What lines in the records below include the word "isspace"? Return each one.

===============

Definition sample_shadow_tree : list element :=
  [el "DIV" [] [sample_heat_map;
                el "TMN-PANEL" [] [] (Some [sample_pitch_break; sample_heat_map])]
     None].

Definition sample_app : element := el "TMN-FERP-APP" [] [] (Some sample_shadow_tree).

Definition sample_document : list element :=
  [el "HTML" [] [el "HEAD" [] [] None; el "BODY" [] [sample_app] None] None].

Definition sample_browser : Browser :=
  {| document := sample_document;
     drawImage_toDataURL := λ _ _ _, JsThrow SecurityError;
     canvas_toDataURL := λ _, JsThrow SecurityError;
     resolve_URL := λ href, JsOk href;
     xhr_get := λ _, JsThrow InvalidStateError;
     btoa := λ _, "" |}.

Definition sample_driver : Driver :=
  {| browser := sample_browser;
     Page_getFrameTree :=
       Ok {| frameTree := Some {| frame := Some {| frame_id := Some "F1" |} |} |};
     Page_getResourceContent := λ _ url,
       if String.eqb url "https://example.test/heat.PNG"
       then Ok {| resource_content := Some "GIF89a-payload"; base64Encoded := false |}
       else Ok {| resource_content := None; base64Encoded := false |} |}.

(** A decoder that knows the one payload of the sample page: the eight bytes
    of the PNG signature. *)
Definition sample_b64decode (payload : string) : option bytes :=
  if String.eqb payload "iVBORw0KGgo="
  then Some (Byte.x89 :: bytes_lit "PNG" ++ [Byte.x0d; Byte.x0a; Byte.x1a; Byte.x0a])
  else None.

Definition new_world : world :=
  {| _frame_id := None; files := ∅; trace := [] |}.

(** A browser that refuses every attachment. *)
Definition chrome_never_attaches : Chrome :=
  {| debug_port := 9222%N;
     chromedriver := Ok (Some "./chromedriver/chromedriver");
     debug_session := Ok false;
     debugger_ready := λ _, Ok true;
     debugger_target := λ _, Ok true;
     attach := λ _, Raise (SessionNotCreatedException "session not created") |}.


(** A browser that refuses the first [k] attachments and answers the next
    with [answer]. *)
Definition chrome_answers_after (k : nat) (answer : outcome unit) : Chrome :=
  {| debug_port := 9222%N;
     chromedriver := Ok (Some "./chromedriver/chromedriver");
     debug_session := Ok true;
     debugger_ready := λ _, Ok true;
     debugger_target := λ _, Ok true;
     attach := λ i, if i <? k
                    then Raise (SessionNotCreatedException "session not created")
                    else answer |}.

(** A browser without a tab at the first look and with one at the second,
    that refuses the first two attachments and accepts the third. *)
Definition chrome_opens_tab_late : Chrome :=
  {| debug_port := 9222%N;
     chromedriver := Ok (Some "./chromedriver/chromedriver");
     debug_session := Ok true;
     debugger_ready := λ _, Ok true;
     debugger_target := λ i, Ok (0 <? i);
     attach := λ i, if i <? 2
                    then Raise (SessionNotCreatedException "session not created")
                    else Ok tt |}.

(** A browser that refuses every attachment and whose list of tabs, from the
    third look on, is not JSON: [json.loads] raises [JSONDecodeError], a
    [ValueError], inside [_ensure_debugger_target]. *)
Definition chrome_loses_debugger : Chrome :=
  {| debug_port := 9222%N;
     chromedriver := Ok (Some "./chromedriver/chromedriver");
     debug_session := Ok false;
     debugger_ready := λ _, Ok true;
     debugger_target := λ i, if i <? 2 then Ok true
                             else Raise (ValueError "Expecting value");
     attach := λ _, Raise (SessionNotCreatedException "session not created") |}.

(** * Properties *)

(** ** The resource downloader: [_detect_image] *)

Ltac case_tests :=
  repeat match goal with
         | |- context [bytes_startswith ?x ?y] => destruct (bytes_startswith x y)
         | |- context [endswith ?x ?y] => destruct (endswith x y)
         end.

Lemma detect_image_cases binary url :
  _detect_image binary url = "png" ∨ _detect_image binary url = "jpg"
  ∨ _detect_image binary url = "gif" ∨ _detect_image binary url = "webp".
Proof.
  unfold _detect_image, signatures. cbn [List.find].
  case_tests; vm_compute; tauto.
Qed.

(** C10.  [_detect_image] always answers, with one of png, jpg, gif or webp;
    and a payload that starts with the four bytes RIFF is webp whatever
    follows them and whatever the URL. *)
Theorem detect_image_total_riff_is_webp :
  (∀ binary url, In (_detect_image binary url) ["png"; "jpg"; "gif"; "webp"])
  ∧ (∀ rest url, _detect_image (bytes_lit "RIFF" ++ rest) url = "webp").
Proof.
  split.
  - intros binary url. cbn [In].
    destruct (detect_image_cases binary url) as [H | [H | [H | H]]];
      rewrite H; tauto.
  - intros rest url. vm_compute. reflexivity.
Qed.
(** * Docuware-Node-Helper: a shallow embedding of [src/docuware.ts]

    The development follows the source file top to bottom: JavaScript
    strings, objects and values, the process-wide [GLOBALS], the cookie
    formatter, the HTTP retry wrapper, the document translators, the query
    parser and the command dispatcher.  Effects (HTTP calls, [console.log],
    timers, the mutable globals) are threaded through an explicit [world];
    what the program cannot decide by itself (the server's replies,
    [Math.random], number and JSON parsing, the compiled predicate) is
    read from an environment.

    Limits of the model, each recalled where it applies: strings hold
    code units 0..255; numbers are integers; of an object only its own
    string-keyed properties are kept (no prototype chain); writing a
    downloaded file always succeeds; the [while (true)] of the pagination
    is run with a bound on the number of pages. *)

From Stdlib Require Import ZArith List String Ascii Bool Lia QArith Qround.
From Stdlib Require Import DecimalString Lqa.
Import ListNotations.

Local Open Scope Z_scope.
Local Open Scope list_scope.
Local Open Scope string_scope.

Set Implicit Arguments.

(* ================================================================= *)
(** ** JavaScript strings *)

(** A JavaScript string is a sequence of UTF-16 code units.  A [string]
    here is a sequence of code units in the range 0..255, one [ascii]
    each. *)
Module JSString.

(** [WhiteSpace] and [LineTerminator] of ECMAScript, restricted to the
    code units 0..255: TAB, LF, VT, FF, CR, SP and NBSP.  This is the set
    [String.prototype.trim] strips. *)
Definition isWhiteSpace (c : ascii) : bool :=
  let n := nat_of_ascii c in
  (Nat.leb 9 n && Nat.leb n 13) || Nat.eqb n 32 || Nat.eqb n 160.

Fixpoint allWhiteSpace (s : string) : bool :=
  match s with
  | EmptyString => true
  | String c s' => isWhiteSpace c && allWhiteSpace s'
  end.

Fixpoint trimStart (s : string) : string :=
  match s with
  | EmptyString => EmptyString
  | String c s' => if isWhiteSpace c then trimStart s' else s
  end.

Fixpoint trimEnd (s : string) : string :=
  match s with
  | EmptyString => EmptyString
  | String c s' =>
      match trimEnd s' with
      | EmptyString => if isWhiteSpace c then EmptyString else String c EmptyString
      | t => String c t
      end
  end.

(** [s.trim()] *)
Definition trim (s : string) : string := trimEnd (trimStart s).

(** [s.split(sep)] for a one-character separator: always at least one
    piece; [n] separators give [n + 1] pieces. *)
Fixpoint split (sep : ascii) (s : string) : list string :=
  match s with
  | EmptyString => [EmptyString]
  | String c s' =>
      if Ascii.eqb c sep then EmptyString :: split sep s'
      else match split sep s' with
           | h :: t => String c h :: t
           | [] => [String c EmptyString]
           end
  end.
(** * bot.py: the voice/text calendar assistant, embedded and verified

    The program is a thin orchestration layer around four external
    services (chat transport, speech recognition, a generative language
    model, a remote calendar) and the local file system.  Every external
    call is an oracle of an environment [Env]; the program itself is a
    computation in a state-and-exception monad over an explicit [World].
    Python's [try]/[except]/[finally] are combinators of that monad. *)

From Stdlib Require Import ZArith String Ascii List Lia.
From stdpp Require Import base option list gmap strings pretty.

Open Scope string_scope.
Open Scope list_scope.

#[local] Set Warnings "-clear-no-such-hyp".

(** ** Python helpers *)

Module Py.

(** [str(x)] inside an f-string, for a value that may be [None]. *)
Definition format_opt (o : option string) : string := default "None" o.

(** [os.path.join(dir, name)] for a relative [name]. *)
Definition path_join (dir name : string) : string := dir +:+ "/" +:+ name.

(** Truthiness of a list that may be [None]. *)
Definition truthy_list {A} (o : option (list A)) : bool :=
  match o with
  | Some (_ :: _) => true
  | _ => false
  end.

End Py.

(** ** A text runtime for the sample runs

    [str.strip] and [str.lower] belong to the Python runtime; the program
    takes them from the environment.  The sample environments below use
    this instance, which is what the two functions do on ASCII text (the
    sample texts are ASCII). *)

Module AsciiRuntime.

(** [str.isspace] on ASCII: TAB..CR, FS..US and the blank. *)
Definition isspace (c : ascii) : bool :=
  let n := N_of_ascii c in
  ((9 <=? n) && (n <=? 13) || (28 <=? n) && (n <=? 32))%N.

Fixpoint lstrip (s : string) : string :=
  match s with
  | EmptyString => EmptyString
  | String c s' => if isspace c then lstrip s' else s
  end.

===============

▶ _RESULT FOR THIS TASK_:
(** [str.isspace] on ASCII: TAB..CR, FS..US and the blank. *)
Definition isspace (c : ascii) : bool :=
  | String c s' => if isspace c then lstrip s' else s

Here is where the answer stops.